[DATA IN THIS EXERCISE]

(* ===== verification/Rebin.v ===== *)
(** * Binning bins into longer bins

    [BinnedBinsTimeweight] of
    [daqbuf-items-2/src/binning/timeweight/timeweight_bins.rs] with the
    aggregators of averages ([binning/container/bins.rs]), the wrapper
    [BinnedBinsTimeweightLazy] and the stream [BinnedBinsTimeweightStream] around
    it. All containers of a stream are of one type; the wrappers that hide it are
    left out, and so is [fraction_filled], which is always 1. *)
From Stdlib Require Import ZArith Lia Floats.SpecFloat.
From stdpp Require Import base numbers option strings list sorting.
From S2P Require Import Prelude Items TimeTypes Ranges Events Bins Floats.

#[local] Open Scope Z_scope.
#[local] Open Scope rust_scope.

(** ** [AggBinValTw] *)

(** [A] is the aggregator of the averages [B]. *)
Class AggBinValTw (A B : Type) : Type := {
  bv_new : DtNano -> A;
  bv_ingest : A -> DtNano -> B -> A;
  bv_result : A -> B;
  bv_reset_for_new_bin : A -> A
}.

(** The aggregators of one bin length; a reset one is a new one. *)
Class AggBinValTwLaws (A B : Type) `{AggBinValTw A B} : Type := {
  bv_of_len : DtNano -> A -> Prop;
  bv_new_len l : bv_of_len l (bv_new l);
  bv_ingest_len l a dt v : bv_of_len l a -> bv_of_len l (bv_ingest a dt v);
  bv_reset_new l a : bv_of_len l a -> bv_reset_for_new_bin a = bv_new l
}.

Record AggBinValTwF32 : Type := mkAggF32 { af32_binlen : DtNano; af32_filled : DtNano; af32_sum : f32 }.
Record AggBinValTwF64 : Type := mkAggF64 { af64_binlen : DtNano; af64_filled : DtNano; af64_sum : f64 }.

Definition f32_add (a b : f32) : f32 := SFadd 24 128 a b.
Definition f32_mul (a b : f32) : f32 := SFmul 24 128 a b.

Definition af32_new (binlen : DtNano) : AggBinValTwF32 := mkAggF32 binlen (DtNano_from_ns 0) (S754_zero false).
Definition af32_ingest (self : AggBinValTwF32) (dt : DtNano) (val : f32) : AggBinValTwF32 :=
  let f := f32_div (f32_of_u64 (DtNano_ns dt)) (f32_of_u64 (DtNano_ns (af32_binlen self))) in
  mkAggF32 (af32_binlen self) (DtNano_add (af32_filled self) dt) (f32_add (af32_sum self) (f32_mul f val)).
Definition af32_result (self : AggBinValTwF32) : f32 :=
  if DtNano_ns (af32_filled self) =? 0 then S754_nan
  else
    let f := f32_div (f32_of_u64 (DtNano_ms_u64 (af32_binlen self))) (f32_of_u64 (DtNano_ms_u64 (af32_filled self))) in
    f32_mul (af32_sum self) f.
Definition af32_reset_for_new_bin (self : AggBinValTwF32) : AggBinValTwF32 :=
  mkAggF32 (af32_binlen self) (DtNano_from_ns 0) (S754_zero false).

Definition af64_new (binlen : DtNano) : AggBinValTwF64 := mkAggF64 binlen (DtNano_from_ns 0) (S754_zero false).
Definition af64_ingest (self : AggBinValTwF64) (dt : DtNano) (val : f64) : AggBinValTwF64 :=
  let f := f64_div (f64_of_u64 (DtNano_ns dt)) (f64_of_u64 (DtNano_ns (af64_binlen self))) in
  mkAggF64 (af64_binlen self) (DtNano_add (af64_filled self) dt) (f64_add (af64_sum self) (f64_mul f val)).
Definition af64_result (self : AggBinValTwF64) : f64 :=
  if DtNano_ns (af64_filled self) =? 0 then S754_nan
  else
    let f := f64_div (f64_of_u64 (DtNano_ms_u64 (af64_binlen self))) (f64_of_u64 (DtNano_ms_u64 (af64_filled self))) in
    f64_mul (af64_sum self) f.
Definition af64_reset_for_new_bin (self : AggBinValTwF64) : AggBinValTwF64 :=
  mkAggF64 (af64_binlen self) (DtNano_from_ns 0) (S754_zero false).

#[export] Instance AggBinValTw_f32 : AggBinValTw AggBinValTwF32 F32 := {|
  bv_new := af32_new;
  bv_ingest := fun self dt val => af32_ingest self dt (f32_val val);
  bv_result := fun self => mkF32 (af32_result self);
  bv_reset_for_new_bin := af32_reset_for_new_bin
|}.

#[export] Instance AggBinValTw_f64 : AggBinValTw AggBinValTwF64 F64 := {|
  bv_new := af64_new;
  bv_ingest := fun self dt val => af64_ingest self dt (f64_val val);
  bv_result := fun self => mkF64 (af64_result self);
  bv_reset_for_new_bin := af64_reset_for_new_bin
|}.

#[export] Instance AggBinValTw_f32_laws : AggBinValTwLaws AggBinValTwF32 F32.
Proof. refine {| bv_of_len l a := af32_binlen a = l |}; try done. by intros l a <-. Defined.

#[export] Instance AggBinValTw_f64_laws : AggBinValTwLaws AggBinValTwF64 F64.
Proof. refine {| bv_of_len l a := af64_binlen a = l |}; try done. by intros l a <-. Defined.

(** ** [BinnedBinsTimeweight] *)

Inductive bins_tw_error : Type := InputBinlenOverflow.

Section Rebin.
  Context {V A B : Type} `{EventValueType V} `{AggBinValTw A B}.

Record BinnedBinsTimeweight : Type := mkBb {
  bb_range : BinnedRange TsNano;
  bb_active_beg : TsNano;
  bb_active_end : TsNano;
  bb_cnt : Z;
  bb_min : option V;
  bb_max : option V;
  bb_lst : option V;
  bb_agg : A;
  bb_non_fnl : bool;
  bb_out : ContainerBins V B;
  bb_produce_cnt_zero : bool
}.

Definition bb_bin_len (s : BinnedBinsTimeweight) : DtNano := TsNano_to_dt_nano (bin_len (bb_range s)).

Definition bb_new (range : BinnedRange TsNano) : BinnedBinsTimeweight :=
  let binlen := TsNano_to_dt_nano (bin_len range) in
  let active_beg := br_nano_beg range in
  mkBb range active_beg (TsNano_add_dt_nano active_beg binlen) 0 None None None (bv_new binlen) false cb_new false.

Definition bb_cnt_zero_enable (s : BinnedBinsTimeweight) : BinnedBinsTimeweight :=
  mkBb (bb_range s) (bb_active_beg s) (bb_active_end s) (bb_cnt s) (bb_min s) (bb_max s) (bb_lst s) (bb_agg s) (bb_non_fnl s)
    (bb_out s) true.

Definition bb_reset_for_new_bin (s : BinnedBinsTimeweight) : BinnedBinsTimeweight :=
  mkBb (bb_range s) (bb_active_beg s) (bb_active_end s) 0 (bb_min s) (bb_max s) (bb_lst s) (bv_reset_for_new_bin (bb_agg s))
    (bb_non_fnl s) (bb_out s) (bb_produce_cnt_zero s).

Definition bb_set_out (s : BinnedBinsTimeweight) (out : ContainerBins V B) : BinnedBinsTimeweight :=
  mkBb (bb_range s) (bb_active_beg s) (bb_active_end s) (bb_cnt s) (bb_min s) (bb_max s) (bb_lst s) (bb_agg s) (bb_non_fnl s)
    out (bb_produce_cnt_zero s).

Definition bb_maybe_emit_active {E} (s : BinnedBinsTimeweight) : outcome E BinnedBinsTimeweight :=
  if negb (bb_cnt s =? 0) || bb_produce_cnt_zero s && bool_decide (is_Some (bb_min s)) then
    let? min := unwrap (bb_min s) in
    let? max := unwrap (bb_max s) in
    let agg := bv_result (bb_agg s) in
    let? lst := unwrap (bb_lst s) in
    let fnl := negb (bb_non_fnl s) in
    Ok (bb_reset_for_new_bin (bb_set_out s
          (cb_push_back (bb_out s) (bb_active_beg s) (bb_active_end s) (bb_cnt s) min max agg lst fnl)))
  else Ok (bb_reset_for_new_bin s).

Definition bb_active_forward {E} (s : BinnedBinsTimeweight) (ts1 : TsNano) : outcome E BinnedBinsTimeweight :=
  let bl := bb_bin_len s in
  let? q := u_div (TsNano_ns ts1) (DtNano_ns bl) in
  let tsnext := TsNano_from_ns (u64_mul q (DtNano_ns bl)) in
  Ok (mkBb (bb_range s) tsnext (TsNano_add_dt_nano tsnext bl) (bb_cnt s) (bb_lst s) (bb_lst s) (bb_lst s) (bb_agg s) false
        (bb_out s) (bb_produce_cnt_zero s)).

(** [bound]: [d] is the comparison for which [b] replaces the bound. *)
Definition bb_bound (a : option V) (b : V) (d : comparison) : option V :=
  match a with
  | Some x =>
      match ev_cmp_a b x with
      | Some c => if bool_decide (c = d) then Some b else a
      | None => a
      end
  | None => Some b
  end.

(** One bin of the loop. *)
Definition bb_ingest_bin (s : BinnedBinsTimeweight) (b : Bin V B) : outcome bins_tw_error BinnedBinsTimeweight :=
  let binlen := bb_bin_len s in
  if bin_ts1 b <? bb_active_beg s then
    Ok (mkBb (bb_range s) (bb_active_beg s) (bb_active_end s) (bb_cnt s) (bb_min s) (bb_max s) (Some (bin_lst b)) (bb_agg s)
          (bb_non_fnl s) (bb_out s) (bb_produce_cnt_zero s))
  else
    let? s := (if bb_active_end s <=? bin_ts1 b then let? s := bb_maybe_emit_active s in bb_active_forward s (bin_ts1 b) else Ok s) in
    let? s := (if bb_active_end s <? bin_ts2 b then let? s := bb_maybe_emit_active s in bb_active_forward s (bin_ts2 b) else Ok s) in
    let '(mn, mx) := if bin_ts1 b =? bb_active_beg s then (Some (bin_min b), Some (bin_max b)) else (bb_min s, bb_max s) in
    let cnt := u64_add (bb_cnt s) (bin_n b) in
    let mn := bb_bound mn (bin_min b) Lt in
    let mx := bb_bound mx (bin_max b) Gt in
    let dt := TsNano_delta (bin_ts2 b) (bin_ts1 b) in
    if binlen <? dt then Err InputBinlenOverflow
    else
      let s := mkBb (bb_range s) (bb_active_beg s) (bb_active_end s) cnt mn mx (Some (bin_lst b))
                 (bv_ingest (bb_agg s) dt (bin_agg b)) (bb_non_fnl s || negb (bin_fnl b)) (bb_out s) (bb_produce_cnt_zero s) in
      if bb_active_end s <=? bin_ts2 b then let? s := bb_maybe_emit_active s in bb_active_forward s (bin_ts2 b) else Ok s.

Fixpoint bb_ingest_loop (s : BinnedBinsTimeweight) (bins : list (Bin V B)) : outcome bins_tw_error BinnedBinsTimeweight :=
  match bins with
  | [] => Ok s
  | b :: bins => let? s := bb_ingest_bin s b in bb_ingest_loop s bins
  end.

Definition bb_ingest_bins (s : BinnedBinsTimeweight) (bins : ContainerBins V B) : outcome bins_tw_error BinnedBinsTimeweight :=
  bb_ingest_loop s (cb_zip_iter_2 bins).

Definition bb_input_done_range_final {E} (s : BinnedBinsTimeweight) : outcome E BinnedBinsTimeweight :=
  let? s := bb_maybe_emit_active s in
  bb_active_forward s (TsNano_add_dt_nano (bb_active_beg s) (bb_bin_len s)).

Definition bb_input_done_range_open {E} (s : BinnedBinsTimeweight) : outcome E BinnedBinsTimeweight :=
  let s := mkBb (bb_range s) (bb_active_beg s) (bb_active_end s) (bb_cnt s) (bb_min s) (bb_max s) (bb_lst s) (bb_agg s) true
             (bb_out s) (bb_produce_cnt_zero s) in
  let? s := bb_maybe_emit_active s in
  bb_active_forward s (TsNano_add_dt_nano (bb_active_beg s) (bb_bin_len s)).

Definition bb_output (s : BinnedBinsTimeweight) : BinnedBinsTimeweight * option (ContainerBins V B) :=
  if (cb_len (bb_out s) =? 0)%nat then (s, None) else (bb_set_out s cb_new, Some (bb_out s)).

(** ** [BinnedBinsTimeweightLazy] *)

Record BinsLazy : Type := mkBinsLazy {
  bl_range : BinnedRange TsNano;
  bl_binned : option BinnedBinsTimeweight;
  bl_produce_cnt_zero : bool
}.

Definition bl_new (range : BinnedRange TsNano) : BinsLazy := mkBinsLazy range None false.
Definition bl_set_cnt_zero (s : BinsLazy) : BinsLazy := mkBinsLazy (bl_range s) (bl_binned s) true.

(** The binner is made when the first container comes. *)
Definition bl_binner (s : BinsLazy) : BinnedBinsTimeweight :=
  match bl_binned s with
  | Some b => b
  | None => let b := bb_new (bl_range s) in if bl_produce_cnt_zero s then bb_cnt_zero_enable b else b
  end.

Definition bl_ingest (s : BinsLazy) (bins : ContainerBins V B) : outcome bins_tw_error BinsLazy :=
  let? b := bb_ingest_bins (bl_binner s) bins in
  Ok (mkBinsLazy (bl_range s) (Some b) (bl_produce_cnt_zero s)).

Definition bl_input_done_range_final (s : BinsLazy) : outcome bins_tw_error BinsLazy :=
  match bl_binned s with
  | Some b => let? b := bb_input_done_range_final b in Ok (mkBinsLazy (bl_range s) (Some b) (bl_produce_cnt_zero s))
  | None => Ok s
  end.

Definition bl_input_done_range_open (s : BinsLazy) : outcome bins_tw_error BinsLazy :=
  match bl_binned s with
  | Some b => let? b := bb_input_done_range_open b in Ok (mkBinsLazy (bl_range s) (Some b) (bl_produce_cnt_zero s))
  | None => Ok s
  end.

Definition bl_output (s : BinsLazy) : BinsLazy * option (ContainerBins V B) :=
  match bl_binned s with
  | Some b => let '(b, o) := bb_output b in (mkBinsLazy (bl_range s) (Some b) (bl_produce_cnt_zero s), o)
  | None => (s, None)
  end.

(** ** [BinnedBinsTimeweightStream] *)

Section BinsStream.
  Context {L St E : Type}.

Definition BsItem : Type := Sitemty L St E (ContainerBins V B).

(** Items of the upstream, bins, errors of the binner, and the log message at
    the end without bins. *)
Inductive BsOut : Type :=
  | BsOutItem (i : BsItem)
  | BsOutErr (e : bins_tw_error)
  | BsOutNoBinsLog.

Inductive BsState : Type := BsReading | BsDone.

Record BinsStream : Type := mkBinsStream {
  bs_state : BsState;
  bs_inp : list (Poll BsItem);
  bs_range_complete : bool;
  bs_binned : BinsLazy
}.

Definition bs_new (range : BinnedRange TsNano) (inp : list (Poll BsItem)) : BinsStream := mkBinsStream BsReading inp false (bl_new range).

(** What [handle_main] gives: [ControlFlow], or a panic. *)
Inductive bs_flow : Type :=
  | BsContinue
  | BsBreak (p : Poll (option BsOut))
  | BsPanic.

Definition bs_set_state (s : BinsStream) (st : BsState) : BinsStream := mkBinsStream st (bs_inp s) (bs_range_complete s) (bs_binned s).
Definition bs_set_binned (s : BinsStream) (b : BinsLazy) : BinsStream := mkBinsStream (bs_state s) (bs_inp s) (bs_range_complete s) b.

(** On an error of the binner the stream ends, its state is of no use then. *)
Definition bs_handle_sitemty (s : BinsStream) (item : BsItem) : BinsStream * bs_flow :=
  match item with
  | SOk (DataItem (Data x)) =>
      match bl_ingest (bs_binned s) x with
      | Ok b =>
          let '(b, o) := bl_output b in
          let s := bs_set_binned s b in
          match o with
          | Some x => if (cb_len x =? 0)%nat then (s, BsContinue) else (s, BsBreak (Ready (Some (BsOutItem (SOk (DataItem (Data x)))))))
          | None => (s, BsContinue)
          end
      | Err e => (s, BsBreak (Ready (Some (BsOutErr e))))
      | Panic => (s, BsPanic)
      end
  | SOk (DataItem RangeComplete) => (mkBinsStream (bs_state s) (bs_inp s) true (bs_binned s), BsContinue)
  | SOk (Log x) => (s, BsBreak (Ready (Some (BsOutItem (SOk (Log x))))))
  | SOk (Stats x) => (s, BsBreak (Ready (Some (BsOutItem (SOk (Stats x))))))
  | SErr e => (bs_set_state s BsDone, BsBreak (Ready (Some (BsOutItem (SErr e)))))
  end.

Definition bs_handle_eos (s : BinsStream) : BinsStream * bs_flow :=
  let s := bs_set_state s BsDone in
  match (if bs_range_complete s then bl_input_done_range_final (bs_binned s) else bl_input_done_range_open (bs_binned s)) with
  | Ok b =>
      let '(b, o) := bl_output b in
      let s := bs_set_binned s b in
      match o with
      | Some x => (s, BsBreak (Ready (Some (BsOutItem (SOk (DataItem (Data x)))))))
      | None => (s, BsBreak (Ready (Some BsOutNoBinsLog)))
      end
  | Err e => (s, BsBreak (Ready (Some (BsOutErr e))))
  | Panic => (s, BsPanic)
  end.

Definition bs_handle_main (s : BinsStream) : BinsStream * bs_flow :=
  let '(s, ret) :=
    match bs_state s with
    | BsReading =>
        match bs_inp s with
        | Ready x :: inp => bs_handle_sitemty (mkBinsStream (bs_state s) inp (bs_range_complete s) (bs_binned s)) x
        | Pending :: inp => (mkBinsStream (bs_state s) inp (bs_range_complete s) (bs_binned s), BsBreak Pending)
        | [] => bs_handle_eos s
        end
    | BsDone => (s, BsBreak (Ready None))
    end in
  match ret with
  | BsBreak (Ready (Some (BsOutErr _))) | BsBreak (Ready (Some (BsOutItem (SErr _)))) => (bs_set_state s BsDone, ret)
  | _ => (s, ret)
  end.

(** A poll; each turn takes an item of the input, so one turn more than there are
    items is enough. *)
Fixpoint bs_loop (fuel : nat) (s : BinsStream) : BinsStream * bs_flow :=
  match fuel with
  | O => (s, BsPanic)
  | S fuel =>
      match bs_handle_main s with
      | (s, BsContinue) => bs_loop fuel s
      | res => res
      end
  end.

Definition bs_poll_next (s : BinsStream) : BinsStream * bs_flow := bs_loop (length (bs_inp s) + 1) s.

(** A consumer that polls until the end. *)
Fixpoint bs_drain (polls : nat) (s : BinsStream) : option (list BsOut) :=
  match polls with
  | O => None
  | S polls =>
      match bs_poll_next s with
      | (s, BsBreak (Ready (Some item))) => items ← bs_drain polls s; Some (item :: items)
      | (_, BsBreak (Ready None)) => Some []
      | (s, BsBreak Pending) => bs_drain polls s
      | (_, BsContinue) | (_, BsPanic) => None
      end
  end.

End BinsStream.
End Rebin.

[/DATA IN THIS EXERCISE]

=== DIRECTIONS ===
Copy out word for word each line of the listing, from the very first line down to the line containing "bv_of_len : DtNano -> A -> Prop;", and stop after that line.

=== RESULT BELOW ===
(* ===== verification/Rebin.v ===== *)
(** * Binning bins into longer bins

    [BinnedBinsTimeweight] of
    [daqbuf-items-2/src/binning/timeweight/timeweight_bins.rs] with the
    aggregators of averages ([binning/container/bins.rs]), the wrapper
    [BinnedBinsTimeweightLazy] and the stream [BinnedBinsTimeweightStream] around
    it. All containers of a stream are of one type; the wrappers that hide it are
    left out, and so is [fraction_filled], which is always 1. *)
From Stdlib Require Import ZArith Lia Floats.SpecFloat.
From stdpp Require Import base numbers option strings list sorting.
From S2P Require Import Prelude Items TimeTypes Ranges Events Bins Floats.

#[local] Open Scope Z_scope.
#[local] Open Scope rust_scope.

(** ** [AggBinValTw] *)

(** [A] is the aggregator of the averages [B]. *)
Class AggBinValTw (A B : Type) : Type := {
  bv_new : DtNano -> A;
  bv_ingest : A -> DtNano -> B -> A;
  bv_result : A -> B;
  bv_reset_for_new_bin : A -> A
}.

(** The aggregators of one bin length; a reset one is a new one. *)
Class AggBinValTwLaws (A B : Type) `{AggBinValTw A B} : Type := {
  bv_of_len : DtNano -> A -> Prop;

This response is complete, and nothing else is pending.